- _DATA TO PROCESS_
(** C7 (as amended): the Kelly script replaces every newline of the
    looked-up content by [<br>], and the content field of its record is
    one line unless the name of the linked mp3 file itself holds a
    newline.  The glossary script replaces nothing: the back field is
    the scraped definition as it is, then [<br><br>], then the English
    part, so a newline of the definition stays in the record. *)
Theorem newlines_in_content_field :
  (∀ U W word st definition sound,
     (Kelly.process_word U W word st).1 = Done (Some definition, sound) →
     (Kelly.nl ∉ replace_char Kelly.nl (lit "<br>") definition)
     ∧ (Kelly.nl ∈ Kelly.def_line_of definition sound →
          ∃ html url, lookup_content U W word = Some html
                      ∧ Kelly.extract_mp3_url html = Some url
                      ∧ sound = Some (basename url) ∧ Kelly.nl ∈ basename url))
  ∧ (∀ U eng_map term sw_def,
       (∃ eng_html, Glossary.back_of U eng_map term sw_def
                    = sw_def ++ lit "<br><br>" ++ eng_html)
       ∧ (Glossary.nl ∈ sw_def → Glossary.nl ∈ Glossary.back_of U eng_map term sw_def)).
Proof.
  split.
  - intros U W word st definition sound Hres.
    split; [apply replace_newline_free|]. intros Hin.
    apply def_line_newline in Hin as (name & -> & Hin).
    destruct (process_word_run U W word st) as (r & new & evs & Hw & Hrun).
    rewrite Hrun in Hres. simpl in Hres. subst r.
    inversion Hw as [| |html ? ? evs' _ Hl Hr]; subst.
    apply resolved_sound_name in Hr as [[= ->]|(url & Hx & [= ->])].
    + by apply tts_name_one_line in Hin.
    + by exists html, url.
  - intros U eng_map term sw_def. split; [by eexists|].
    intros Hin. unfold Glossary.back_of. apply elem_of_app. by left.
Qed.

(** The counterexample of C7: a glossary paragraph of two lines.  The
    record the script writes holds the newline as it was scraped. *)
Lemma glossary_record_keeps_newline :
  let W := one_word_world [] [] in
  let sw_def := lit "first line" ++ [Glossary.nl] ++ lit "second line" in
  let P := {| Glossary.swedish_page := Some [(lit "votering", Some sw_def)];
              Glossary.english_page := Some [] |} in
  let run := Glossary.main latin1_only W P (initial ∅) in
  run.1 = Done tt
  ∧ written run.2
    = Glossary.header
      ++ [lit "votering [sound:votering.mp3]" ++ [Glossary.tab]
          ++ (lit "first line" ++ [Glossary.nl] ++ lit "second line<br><br>")
          ++ [Glossary.nl]].
Proof. vm_compute. by split. Qed.

(** ** The audio directory as a cache *)

Section Cache.
Context (U : Runtime) (W : World).

Lemma settled_mono fs fs' word : fs ⊆ fs' → settled U W fs word → settled U W fs' word.
Proof.
  intros Hsub Hs Hd html Hl. specialize (Hs Hd html Hl).
  destruct (Kelly.extract_mp3_url html); set_solver.
Qed.

Lemma lookup_events_idle word : Forall (idle W) (lookup_events U W word).
Proof. unfold lookup_events. destruct (Kelly.truthy_opt _); by repeat constructor. Qed.

Lemma lookup_events_no_target word e :
  e ∈ lookup_events U W word → target e = None.
Proof. unfold lookup_events. destruct (Kelly.truthy_opt _); set_solver. Qed.

(** Every audio call is for a file that is not there. *)
Lemma word_run_targets fs word r new evs e path :
  word_run U W fs word r new evs → e ∈ evs → target e = Some path → path ∉ fs.
Proof.
  intros Hw Hin Ht.
  assert (Hsyn : ∀ q r' new' evs', synthesized W fs q r' new' evs' → e ∈ evs' → path ∉ fs).
  { intros q r' new' evs' Hs He. inversion Hs; subst;
      try (by apply elem_of_nil in He);
      apply list_elem_of_singleton in He; subst e; by injection Ht as <-. }
  inversion Hw as [| |html ? ? evs' _ _ Hr]; subst.
  - by apply elem_of_nil in Hin.
  - apply lookup_events_no_target in Hin. congruence.
  - apply elem_of_app in Hin as [Hin|Hin].
    { apply lookup_events_no_target in Hin. congruence. }
    inversion Hr as [rs ? ? _ Hs|url _ _|url _ Hp _|url rs ? evs'' _ Hp _ Hs]; subst.
    + by eapply Hsyn.
    + by apply elem_of_nil in Hin.
    + apply list_elem_of_singleton in Hin. subst e. by injection Ht as <-.
    + apply elem_of_cons in Hin as [->|Hin]; [by injection Ht as <-|by eapply Hsyn].
Qed.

- _WORK INSTRUCTION_
The response must contain every entry, each one identical to the original.

- _RESULT_
(** C7 (as amended): the Kelly script replaces every newline of the
    looked-up content by [<br>], and the content field of its record is
    one line unless the name of the linked mp3 file itself holds a
    newline.  The glossary script replaces nothing: the back field is
    the scraped definition as it is, then [<br><br>], then the English
    part, so a newline of the definition stays in the record. *)
Theorem newlines_in_content_field :
  (∀ U W word st definition sound,
     (Kelly.process_word U W word st).1 = Done (Some definition, sound) →
     (Kelly.nl ∉ replace_char Kelly.nl (lit "<br>") definition)
     ∧ (Kelly.nl ∈ Kelly.def_line_of definition sound →
          ∃ html url, lookup_content U W word = Some html
                      ∧ Kelly.extract_mp3_url html = Some url
                      ∧ sound = Some (basename url) ∧ Kelly.nl ∈ basename url))
  ∧ (∀ U eng_map term sw_def,
       (∃ eng_html, Glossary.back_of U eng_map term sw_def
                    = sw_def ++ lit "<br><br>" ++ eng_html)
       ∧ (Glossary.nl ∈ sw_def → Glossary.nl ∈ Glossary.back_of U eng_map term sw_def)).
Proof.
  split.
  - intros U W word st definition sound Hres.
    split; [apply replace_newline_free|]. intros Hin.
    apply def_line_newline in Hin as (name & -> & Hin).
    destruct (process_word_run U W word st) as (r & new & evs & Hw & Hrun).
    rewrite Hrun in Hres. simpl in Hres. subst r.
    inversion Hw as [| |html ? ? evs' _ Hl Hr]; subst.
    apply resolved_sound_name in Hr as [[= ->]|(url & Hx & [= ->])].
    + by apply tts_name_one_line in Hin.
    + by exists html, url.
  - intros U eng_map term sw_def. split; [by eexists|].
    intros Hin. unfold Glossary.back_of. apply elem_of_app. by left.
Qed.

(** The counterexample of C7: a glossary paragraph of two lines.  The
    record the script writes holds the newline as it was scraped. *)
Lemma glossary_record_keeps_newline :
  let W := one_word_world [] [] in
  let sw_def := lit "first line" ++ [Glossary.nl] ++ lit "second line" in
  let P := {| Glossary.swedish_page := Some [(lit "votering", Some sw_def)];
              Glossary.english_page := Some [] |} in
  let run := Glossary.main latin1_only W P (initial ∅) in
  run.1 = Done tt
  ∧ written run.2
    = Glossary.header
      ++ [lit "votering [sound:votering.mp3]" ++ [Glossary.tab]
          ++ (lit "first line" ++ [Glossary.nl] ++ lit "second line<br><br>")
          ++ [Glossary.nl]].
Proof. vm_compute. by split. Qed.

(** ** The audio directory as a cache *)

Section Cache.
Context (U : Runtime) (W : World).

Lemma settled_mono fs fs' word : fs ⊆ fs' → settled U W fs word → settled U W fs' word.
Proof.
  intros Hsub Hs Hd html Hl. specialize (Hs Hd html Hl).
  destruct (Kelly.extract_mp3_url html); set_solver.
Qed.

Lemma lookup_events_idle word : Forall (idle W) (lookup_events U W word).
Proof. unfold lookup_events. destruct (Kelly.truthy_opt _); by repeat constructor. Qed.

Lemma lookup_events_no_target word e :
  e ∈ lookup_events U W word → target e = None.
Proof. unfold lookup_events. destruct (Kelly.truthy_opt _); set_solver. Qed.

(** Every audio call is for a file that is not there. *)
Lemma word_run_targets fs word r new evs e path :
  word_run U W fs word r new evs → e ∈ evs → target e = Some path → path ∉ fs.
Proof.
  intros Hw Hin Ht.
  assert (Hsyn : ∀ q r' new' evs', synthesized W fs q r' new' evs' → e ∈ evs' → path ∉ fs).
  { intros q r' new' evs' Hs He. inversion Hs; subst;
      try (by apply elem_of_nil in He);
      apply list_elem_of_singleton in He; subst e; by injection Ht as <-. }
  inversion Hw as [| |html ? ? evs' _ _ Hr]; subst.
  - by apply elem_of_nil in Hin.
  - apply lookup_events_no_target in Hin. congruence.
  - apply elem_of_app in Hin as [Hin|Hin].
    { apply lookup_events_no_target in Hin. congruence. }
    inversion Hr as [rs ? ? _ Hs|url _ _|url _ Hp _|url rs ? evs'' _ Hp _ Hs]; subst.
    + by eapply Hsyn.
    + by apply elem_of_nil in Hin.
    + apply list_elem_of_singleton in Hin. subst e. by injection Ht as <-.
    + apply elem_of_cons in Hin as [->|Hin]; [by injection Ht as <-|by eapply Hsyn].
Qed.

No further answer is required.